At 208, the method 200 can further include driving the oscillations of the working tip with the handpiece. The handpiece can include a system for driving the oscillations, such as utilizing pressurized air or electrical energy to drive a motor to provide for oscillating the working tip. A drive train, or other mechanical system, can be provided in the tip tool for providing the driving energy or work to the working tip to drive the oscillations. The method 200 can further include that the rate of oscillations is slow enough such that oscillation of the working tip does not generate an aerosol.

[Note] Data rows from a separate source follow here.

Lemma insert_row_Ok `{Countable K} {A} (get : SyncDb → gmap K A) set k row s u s' :
  insert_row get set k row s = (Ok u, s') → get s !! k = None ∧ s' = set (<[k := row]> (get s)) s.
Proof. unfold insert_row. by destruct (get s !! k); intros [= <- <-]. Qed.

Lemma observe_journal payload s : same_journal s (observeSyncKeyVersion payload s).2.
Proof. apply quiet_observe. Qed.

Lemma classify_named existing entity : pe_outcome (classify existing entity) = im_create → named (entity_key entity).
Proof.
  unfold classify. destruct ((slen (xe_entityType entity) =? 0) || (slen (xe_entityId entity) =? 0) || _ || _ || _ || _) eqn:E; [done|].
  intros _. repeat (apply orb_false_iff in E as [E ?]). split; cbn; intros Hx; rewrite Hx in *; done.
Qed.

Lemma import_entry_grows now entry t : moves_ok grows (import_entry now entry t).
Proof.
  unfold import_entry. cbv zeta. destruct (negb _); [by apply moves_ok_reads; [apply _|]|].
  intros s a s' Hrun H Hs. set (entity := pe_entity entry) in *.
  step_back Hrun current s1 Hcur. injection Hcur as Hcur <-.
  destruct (negb (bool_decide (pe_outcome current = im_create))) eqn:Ecur; [injection Hrun as _ <-; exists []; by rewrite app_nil_r|].
  apply negb_false_iff, bool_decide_eq_true in Ecur. rewrite <- Hcur in Ecur. apply classify_named in Ecur.
  step_back Hrun prev s1 Hp. injection Hp as <- <-.
  step_back Hrun sequence s1 Hq. injection Hq as <- <-.
  step_back Hrun u s1 Hm. rewrite materialise_run in Hm. injection Hm as _ <-.
  step_back Hrun u1 s2 Hi. apply insert_row_Ok in Hi as [Hfree ->]. cbn in Hfree.
  step_back Hrun u2 s3 Hj. apply insert_row_Ok in Hj as [_ ->].
  step_back Hrun u3 s4 Hk. injection Hk as _ <-.
  step_back Hrun u4 s5 Hl. injection Hl as _ <-.
  step_back Hrun u5 s6 Ho. injection Hrun as _ <-.
  match type of Ho with observeSyncKeyVersion _ ?x = _ =>
    pose proof (observe_journal (Some (xe_payload entity)) x) as Hsame end.
  rewrite Ho in Hsame. exists [imported_entry entity]. apply (same_journal_represents _ _ _ Hsame).
  pose proof (rp_next _ _ Hs) as Hn.
  eapply append_entry with (row := {| er_revision := 1; er_operation := op_create;
      er_schema_version := default 0 (num_to_Z (xe_schemaVersion entity)); er_payload := Some (xe_payload entity);
      er_sequence := sm_next_sequence (sd_meta s); er_updated_at := now |})
    (crow := {| lg_entity := entity_key entity; lg_revision := 1; lg_operation := op_create;
      lg_schema_version := default 0 (num_to_Z (xe_schemaVersion entity)); lg_payload := None; lg_created_at := now |});
    try done.
  - unfold extends. cbn. rewrite (next_revision_entity _ _ _ Hs), Hfree. split_and!; [done|by split..| |done].
    split; [|done]. intros _. by apply (represents_no_entity _ _ _ Hs).
  - cbn. by rewrite Hn.
  - cbn. rewrite Hn. lia.
Qed.

Lemma classify_reads entity : reads (classifyImportEntity entity). Proof. done. Qed.

Lemma import_entry_mono now entry t : moves_ok mono (import_entry now entry t).
Proof.
  unfold import_entry. cbv zeta. destruct (negb _); [by apply moves_ok_reads; [apply _|]|].
  apply moves_ok_bind; [apply _|by apply moves_ok_reads; [apply _|]|]. intros current.
  destruct (negb _); [by apply moves_ok_reads; [apply _|]|].
  apply moves_ok_bind; [apply _|by apply moves_ok_reads; [apply _|]|]. intros prev.
  apply moves_ok_bind; [apply _|by apply moves_ok_reads; [apply _|]|]. intros sequence.
  apply moves_ok_bind; [apply _|apply materialise_mono|]. intros _.
  apply moves_ok_bind; [apply _|apply moves_moves_ok, moves_insert; [apply _|intros; by apply mono_same]|]. intros _.
  apply moves_ok_bind; [apply _|apply moves_moves_ok, moves_insert; [apply _|intros; by apply mono_same]|]. intros _.
  apply moves_ok_bind; [apply _|apply put_meta_mono|]. intros _.
  apply moves_ok_bind; [apply _|apply put_meta_mono|]. intros _.
  apply moves_ok_bind; [apply _| |intros _; by apply moves_ok_reads; [apply _|]].
  eapply moves_ok_weaken; [apply quiet_mono|]. apply moves_moves_ok, quiet_observe.
Qed.

Lemma import_commit_evolves now auth params : moves evolves (handleDataImportCommit now auth params).
Proof.
  unfold handleDataImportCommit. apply moves_outcome_bind; [apply _|]. intros id _. apply moves_commit; [apply _|].
  unfold commitImport. apply moves_ok_bind; [apply _|by apply moves_ok_reads; [apply _|apply reads_loadDataOperation]|].
  intros op. destruct (if String.eqb _ _ then _ else _) as [r|]; [by apply moves_ok_reads; [apply _|]|].
  destruct (negb _); [by apply moves_ok_reads; [apply _|]|].
  apply moves_ok_bind; [apply _|apply quiet_to_evolves, quiet_provision|]. intros _.
  apply moves_ok_bind; [apply _| |].
  - apply moves_for_each; [apply _|]. intros e t _. apply moves_ok_and; [apply import_entry_grows|apply import_entry_mono].
  - intros t. cbv zeta. apply moves_ok_bind; [apply _| |intros _; by apply moves_ok_reads; [apply _|]].
    apply quiet_to_evolves. intros s. by apply quiet_same.
Qed.

(** ** The sweep *)

(** Journal rows at or below a new floor may go. *)
Lemma shrink H s s' : represents H s →
  sd_entities s' = sd_entities s → sm_next_sequence (sd_meta s') = sm_next_sequence (sd_meta s) →
  (∀ n row, sd_changes s' !! n = Some row → sd_changes s !! n = Some row) →
  sm_retention_floor (sd_meta s) ≤ sm_retention_floor (sd_meta s') ≤ len H →
  (∀ n, sm_retention_floor (sd_meta s') < n → sd_changes s' !! n = sd_changes s !! n) →
  (∀ t, sm_compaction_target (sd_meta s') = Some t → t ≤ len H) → represents H s'.
Proof.
  intros Hs He Hn Hsub Hf Hkeep Ht. pose proof (rp_floor _ _ Hs) as Hf0. split; rewrite ?He, ?Hn.
  - apply Hs.
  - apply Hs.
  - lia.
  - done.
  - apply Hs.
  - intros n row Hr%Hsub. by apply Hs.
  - intros n Hr. rewrite Hkeep by lia. apply (rp_kept _ _ Hs). lia.
Qed.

It should be understood that the description of the method 200 or the order shown in
It should be appreciated that the disclosure provided herein provides a dental tool for working on a patient's mouth or teeth, as well as a method thereof. The dental tool and method provide for working on a patient with an oscillating tool without generating an aerosol. The oscillation rate is critical to reducing or preventing the generation of aerosols, as current solutions in the industry oscillate at a high rate that generates aerosols, which can facilitate the transmission of viruses, disease, bacteria, or other material. Therefore, it should be appreciated that the dental tool herein provides for reducing or eliminating the opportunity for transmission of viruses, disease, bacteria, or infection during dental procedures, which can benefit safety and health of dental professionals, as well as their patients. Furthermore, the disclosure provided herein provides for a dental tool to easily and efficiently clean and treat a patient, without generating aerosols. Such provides for improved and increased comfort for the dental professional, as well as improved cleaning of teeth, which can otherwise be difficult with the use of hand instruments alone, which can cause strain, discomfort, pain, or even occupational injury to the dental professional through extended use of such hand instruments. This is done without the generation of aerosols.
To the extent not already described, the different features and structures of the various embodiments of the present disclosure may be used in combination with each other as desired. For example, one or more of the features illustrated and/or described with respect to one of the systems or a component thereof can be used with or combined with one or more features illustrated and/or described with respect to the other of the system or component thereof. That one feature may not be illustrated in all of the embodiments is not meant to be construed that it cannot be, but is done for brevity of description. In one non-limiting example, the set of teeth 60 can be incorporated with the abrasive coating 118, to improve effective removal of calculus from a patient. Thus, the various features of the different embodiments may be mixed and matched as desired to form new embodiments, whether or not the new embodiments are expressly described. Such should be understood to be within the scope of one having ordinary skill in the art based upon the disclosure provided herein.
While aspects of the present disclosure have been specifically described in connection with certain specific embodiments thereof, it is to be understood that this is by way of illustration and not of limitation. Reasonable variation and modification are possible within the scope of the forgoing disclosure and drawings without departing from the spirit of the present disclosure which is defined in the appended claims.